Southridge High School is a 9 - 12th grade public school in the Southwest Dubois County School Corporation school district in Dubois County, Indiana. It is located on the south side of Huntingburg along US Route 231.

The district (of which Southridge is the sole comprehensive high school) includes Huntingburg and Holland.

==Athletics==
Southridge is a member of the Pocket Athletic Conference and a class 3A member of the IHSAA. The school colors are red, black and white and the sports teams are called the Raiders.

The Raiders were the 1998 2A girls' basketball state champions. Southridge also won the 2017 2A football state championship and were 2018 2A regional champions, causing them to be moved up into 3A. They are also back-to-back state runner-up in 2A baseball, which has also resulted in a move into 3A in that sport.

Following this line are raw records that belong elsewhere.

(* ===== verification/WhenAllProps.v ===== *)
(** * when_all: the properties *)
From S2P Require Import Prelude WhenAll WhenAllInv.

Section props.
Context {X E : Type} (traits : list (bool * bool)).
Implicit Types (sy : @system X E) (o : @op X E) (p : @phase X E) (i k : nat).

(** ** The work that is left to the threads *)

Definition weight p : nat :=
  match p with
  | Running | Completed => 0
  | Connected | Delivering => 1
  | Counting => 2
  | StopRequest | FailStoreException _ => 3
  | StopStore | FailStore _ _ => 4
  | Stopping | FailRequest _ _ => 5
  | Failing _ _ => 6
  | Storing _ _ => 7
  end.
Definition work sy : nat := sum_list_with weight (phases sy).

Lemma advance_work sy sy' i : advance traits i sy = Some sy' -> work sy' < work sy.
Proof.
  unfold advance, work. destruct (phases sy !! i) as [p|] eqn:Hp; [|done].
  unfold on_op, on_deliver.
  destruct p as [| |vs t|e t|e t|e t|ex| | | | | |]; try done; (destruct (the_op sy) as [o|]; [|done]).
  - destruct (set_value i vs t o) as [[[] ?]|]; [| |done]; intros [= <-]; by apply (sum_insert_lt weight _ i _ _ Hp); simpl; lia.
  - destruct (child_fail_exchange o) as [[[] ?]|]; [| |done]; intros [= <-]; apply (sum_insert_lt weight _ i _ _ Hp); simpl; lia.
  - destruct (request_stop o) as [[[] ?]|]; [|done]; intros [= <-]; apply (sum_insert_lt weight _ i _ _ Hp); simpl; lia.
  - destruct (child_fail_store e t o) as [[[] ?]|]; [| |done]; intros [= <-]; apply (sum_insert_lt weight _ i _ _ Hp); simpl; lia.
  - destruct (child_fail_store_exception ex o) as [[[] ?]|]; [|done]; intros [= <-]; apply (sum_insert_lt weight _ i _ _ Hp); simpl; lia.
  - destruct (child_stop_exchange o) as [[[] ?]|]; [| |done]; intros [= <-]; apply (sum_insert_lt weight _ i _ _ Hp); simpl; lia.
  - destruct (child_stop_store o) as [[[] ?]|]; [|done]; intros [= <-]; apply (sum_insert_lt weight _ i _ _ Hp); simpl; lia.
  - destruct (request_stop o) as [[[] ?]|]; [|done]; intros [= <-]; apply (sum_insert_lt weight _ i _ _ Hp); simpl; lia.
  - destruct (child_done o) as [[[] ?]|]; [| |done]; intros [= <-]; apply (sum_insert_lt weight _ i _ _ Hp); simpl; lia.
  - destruct (deliver traits o) as [[? ?]|]; [|done]; intros [= <-]; apply (sum_insert_lt weight _ i _ _ Hp); simpl; lia.
Qed.

Lemma advance_next sy sy' i : advance traits i sy = Some sy' -> next sy' = next sy.
Proof.
  unfold advance. destruct (phases sy !! i) as [p|]; [|done]. unfold on_op, on_deliver.
  destruct p; try done; (destruct (the_op sy) as [o|]; [|done]); case_match; try done; destruct_and?;
    repeat case_match; by intros [= <-].
Qed.

Lemma when_all_internal_work sy sy' : system_ok traits sy -> internal traits sy sy' -> work sy' < work sy.
Proof.
  intros Hok [sy1 Hs|i sy1 Hs]; [|by eapply advance_work].
  unfold start_child in Hs. destruct (next sy) as [k|] eqn:Hn; [|done].
  destruct (k <? length traits)%nat eqn:Hk; [|done]. apply Nat.ltb_lt in Hk.
  unfold on_op in Hs. destruct (the_op sy) as [o|] eqn:Ho; [|done]. simpl in Hs. injection Hs as <-.
  destruct Hok as [[o' Hal]|Hov]; [|by rewrite (ov_op _ _ Hov) in Ho].
  destruct (al_lengths _ _ _ Hal) as (Hlp & _). pose proof (al_next _ _ _ Hal) as Hnext. rewrite Hn in Hnext.
  destruct (lookup_lt_is_Some_2 (phases sy) k) as [p Hp]; [by rewrite Hlp|].
  assert (p = Connected) as -> by (by apply (proj2 Hnext k p Hp)).
  apply (sum_insert_lt weight _ k Connected); [done|simpl; lia].
Qed.

(** Once [start] was called, the threads make at most [work] steps of their
    own before each child is either still running, with no more to do for
    anybody but the child, or done; and when all are done, the receiver has been
    completed.  So [when_all] completes if its children do, in whatever order
    they do. *)
Lemma when_all_finishes n sy sy' :
  (Z.of_nat (length traits) < 2 ^ 64)%Z -> reachable traits sy -> next sy <> None -> 0 < length traits -> nsteps (internal traits) n sy sy' ->
  n <= work sy /\
  ((exists sy'', internal traits sy' sy'') \/
   (forall i, i < length traits -> phases sy' !! i = Some Running \/ phases sy' !! i = Some Completed) /\
   ((forall i, i < length traits -> phases sy' !! i = Some Completed) ->
    log sy' = [joined (outcomes sy') (failed sy')])).
Proof.
  intros Hfits Hr Hn Hpos Hsteps. pose proof (when_all_reachable_ok traits Hfits sy Hr) as Hok. clear Hr.
  assert (system_ok traits sy' /\ next sy' <> None /\ n + work sy' <= work sy) as (Hok' & Hn' & Hw).
  { clear Hpos. induction Hsteps as [sy|n sy sy1 sy' Hs _ IH]; [split_and!; [done|done|lia]|].
    pose proof (when_all_internal_work _ _ Hok Hs). assert (next sy1 <> None) as Hn1.
    { destruct Hs as [sy1 Hs|i sy1 Hs].
      - unfold start_child in Hs. destruct (next sy); [|done]. case_match; [|done]. unfold on_op in Hs.
        destruct (the_op sy); [|done]. simpl in Hs. by injection Hs as <-.
      - by rewrite (advance_next sy sy1 i Hs). }
    destruct (IH Hn1 (when_all_internal_ok traits Hfits _ _ Hok Hs)) as (? & ? & ?). split_and!; [done|done|lia]. }
  split; [lia|]. destruct (next sy') as [k|] eqn:Hk; [|done].
  destruct (decide (k < length traits)) as [Hlt|Hge].
  { left. destruct (start_child_ok traits Hfits sy' k Hok' Hk Hlt) as (sy2 & Hs & _). exists sy2. by constructor. }
  destruct (decide (Exists (fun p => active p = true) (phases sy'))) as [Hex|Hno].
  { left. apply Exists_exists in Hex as (p & Hp & Ha). apply list_elem_of_lookup in Hp as [i Hi].
    destruct (when_all_advance_ok traits Hfits sy' i p Hok' Hi Ha) as (sy2 & Hs & _). exists sy2. by econstructor 2. }
  right. assert (length (phases sy') = length traits) as Hlp.
  { destruct Hok' as [[o Hal]|Hov]; [by destruct (al_lengths _ _ _ Hal)|by destruct (ov_outcomes _ _ Hov)]. }
  split.
  - intros i Hi. destruct (lookup_lt_is_Some_2 (phases sy') i) as [p Hp]; [by rewrite Hlp|]. rewrite Hp.
    assert (active p <> true) as Ha.
    { intros Ha. apply Hno, Exists_exists. exists p. split; [by eapply list_elem_of_lookup_2|done]. }
    destruct p; simpl in Ha; try done; auto. destruct Hok' as [[o Hal]|Hov].
    + pose proof (al_next _ _ _ Hal) as Hnext. rewrite Hk in Hnext.
      assert (k <= i) by (by apply (proj2 Hnext i _ Hp)). lia.
    + by specialize (ov_completed _ _ Hov i _ Hp).
  - intros Hall. destruct Hok' as [[o Hal]|Hov]; [|apply (ov_log _ _ Hov)]. exfalso.
    assert (pending o = 0%Z) as H0.
    { rewrite (al_pending _ _ _ Hal). rewrite count_none; [done|]. intros p Hp.
      apply list_elem_of_lookup in Hp as [i Hi]. rewrite (Hall i) in Hi by (rewrite <- Hlp; by eapply lookup_lt_Some).
      by injection Hi as <-. }
    destruct (al_last _ _ _ Hal H0 Hpos) as [i Hi].
    rewrite (Hall i) in Hi by (rewrite <- Hlp; by eapply lookup_lt_Some). done.
Qed.

(** C15: [when_all] completes its receiver once, after all children: with the
    error of the first child that failed, in the order of the exchanges of the
    disposition; else stopped, if any child was; else with the values of all
    children in their order ([joined]).  An exception from copying a value or an
    error counts as the failure of that child.  This is so for all orders of
    the atomic actions of the children's completions.  Until then the operation
    exists, and every action of a child that is completing is possible; after it
    nothing touches the operation, which the receiver may have destroyed.  When a
    child that was stopped, or that failed first, is done, the others have been
    asked to stop.  Once [start] was called, the threads make at most [work] steps
    of their own before each child is either still running, with no more to do for
    anybody but the child, or done; and when all are done, the receiver has been
    completed: [when_all] completes if its children do, in whatever order. *)
Theorem when_all_joins sy :
  (Z.of_nat (length traits) < 2 ^ 64)%Z -> reachable traits sy ->
  (forall i p, phases sy !! i = Some p -> active p = true -> is_Some (advance traits i sy)) /\
  (forall n sy', next sy <> None -> 0 < length traits -> nsteps (internal traits) n sy sy' -> n <= work sy /\
    ((exists sy'', internal traits sy' sy'') \/
     (forall i, i < length traits -> phases sy' !! i = Some Running \/ phases sy' !! i = Some Completed) /\
     ((forall i, i < length traits -> phases sy' !! i = Some Completed) ->
      log sy' = [joined (outcomes sy') (failed sy')]))) /\
  match the_op sy with
  | Some o => log sy = [] /\
      forall i, phases sy !! i = Some Completed ->
        outcomes sy !! i = Some (Some WasStopped) \/ head (failed sy) = Some i -> stop_requested o = true
  | None => log sy = [joined (outcomes sy) (failed sy)] /\
      (forall i, i < length traits ->
        phases sy !! i = Some Completed /\ exists out, outcomes sy !! i = Some (Some out)) /\
      (forall k, head (failed sy) = Some k -> exists e, outcomes sy !! k = Some (Some (Failure e)))
  end.
Proof.
  intros Hfits Hr. pose proof (when_all_reachable_ok traits Hfits sy Hr) as Hok. split; [|split].
  - intros i p Hp Ha. destruct (when_all_advance_ok traits Hfits sy i p Hok Hp Ha) as (sy' & -> & _). done.
  - intros n sy'. by apply when_all_finishes.
  - destruct Hok as [[o Hal]|Hov].
    + rewrite (al_op _ _ _ Hal). split; [apply (al_log _ _ _ Hal)|]. intros i Hi Hout.
      destruct (al_children _ _ _ Hal i _ Hi) as (out & part & tr & Ho & _ & _ & _ & Hc). simpl in Hc.
      destruct out as [[vs|e|]|]; [| | |done].
      * destruct Hout as [Hout|Hh]; [congruence|]. destruct Hc as [_ Hin]. destruct Hin.
        by apply head_is_Some_elem.
      * destruct Hout as [Hout|Hh]; [congruence|]. by apply Hc.
      * by destruct Hc as (_ & -> & _).
    + rewrite (ov_op _ _ Hov). split; [apply (ov_log _ _ Hov)|]. split; [|apply (ov_failed _ _ Hov)].
      destruct (ov_outcomes _ _ Hov) as (Hlp & Hlo & Hall). intros i Hi.
      destruct (lookup_lt_is_Some_2 (phases sy) i) as [p Hp]; [by rewrite Hlp|].
      destruct (lookup_lt_is_Some_2 (outcomes sy) i) as [out Ho]; [by rewrite Hlo|].
      rewrite Hp, (ov_completed _ _ Hov i p Hp), Ho. split; [done|]. destruct (Hall i out Ho) as [x ->]. by exists x.
Qed.

End props.

(** ** An example

    Three children: the first completes with values, the third is stopped while
    the second fails.  Its error arrives although the third stopped first. *)
Definition demo_traits : list (bool * bool) := [(true, false); (true, true); (true, true)].

Inductive move := Begin (r : registration) | Start | Completes (i : nat) (c : @completion nat nat) | Advance (i : nat).
Definition perform (m : move) (sy : @system nat nat) : option system :=
  match m with
  | Begin r => start r sy
  | Start => start_child demo_traits sy
  | Completes i c => complete demo_traits i c sy
  | Advance i => advance demo_traits i sy
  end.
Fixpoint perform_all (ms : list move) (sy : system) : option system :=
  match ms with [] => Some sy | m :: ms' => match perform m sy with Some sy' => perform_all ms' sy' | None => None end end.

Lemma perform_reachable ms sy sy' :
  reachable demo_traits sy -> perform_all ms sy = Some sy' -> reachable demo_traits sy'.
Proof.
  revert sy. induction ms as [|m ms IH]; intros sy Hr; simpl; [by intros [= <-]|].
  destruct (perform m sy) as [sy1|] eqn:Hm; [|done]. apply IH. eapply reachable_step; [exact Hr|].
  destruct m; simpl in Hm; [by eapply step_start|by eapply step_internal, internal_start|by eapply step_complete|].
  by eapply step_internal, internal_advance.
Qed.

(** Up to the point where the second child has failed and is about to ask the
    others to stop, and the third has stopped. *)
Definition demo_moves : list move :=
  [Begin NoToken; Start; Completes 0 (ByValue [1; 2] None); Start; Start; Completes 2 ByStopped;
   Completes 1 (ByError 7 None); Advance 2; Advance 1; Advance 2; Advance 2].
Definition demo_joining : system := default (init demo_traits) (perform_all demo_moves (init demo_traits)).
Definition demo_rest : list move :=
  [Advance 0; Advance 2; Advance 0; Advance 1; Advance 1; Advance 1; Advance 1].
Definition demo_joined : system := default (init demo_traits) (perform_all demo_rest demo_joining).

Lemma demo_joining_reachable : reachable demo_traits demo_joining.
Proof. apply (perform_reachable demo_moves (init demo_traits)); [constructor|vm_compute; reflexivity]. Qed.
Lemma demo_joined_reachable : reachable demo_traits demo_joined.
Proof. apply (perform_reachable demo_rest demo_joining); [apply demo_joining_reachable|vm_compute; reflexivity]. Qed.

Lemma when_all_joins_witness :
  reachable demo_traits demo_joined /\ log demo_joined = [SetError 7] /\
  joined (outcomes demo_joined) (failed demo_joined) = SetError 7 /\
  reachable demo_traits demo_joining /\ exists sy'', internal demo_traits demo_joining sy''.
Proof.
  split; [exact demo_joined_reachable|].
  destruct (when_all_joins demo_traits demo_joined ltac:(vm_compute; reflexivity) demo_joined_reachable) as (_ & _ & Hj).
  split; [|split; [vm_compute; reflexivity|split; [exact demo_joining_reachable|]]]; [exact (proj1 Hj)|].
  destruct (when_all_joins demo_traits demo_joining ltac:(vm_compute; reflexivity) demo_joining_reachable)
    as (_ & Hf & _).
  destruct (Hf 0 demo_joining ltac:(vm_compute; discriminate) ltac:(vm_compute; lia) (nsteps_O _ _))
    as [_ [Hs|[Hs _]]]; [exact Hs|].
  exfalso. destruct (Hs 1 ltac:(vm_compute; lia)) as [H1|H1]; vm_compute in H1; discriminate H1.
Defined.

In 2021, Southridge won the 2021 3A Baseball State Championship.

==Notable alumni==
- Alex Graman—former MLB player for the New York Yankees, minor league player for the Cincinnati Reds, as well as the Saitama Seibu Lions (Japanese leagues)
- Mitch Stetter—former MLB player for the Milwaukee Brewers and minor league player for the Los Angeles Angels of Anaheim
- Tim Barrett—former MLB player for the Montreal Expos
- Colson Montgomery—current MLB shortstop for the Chicago White Sox. Named Indiana's 2021 Male Athlete of the year.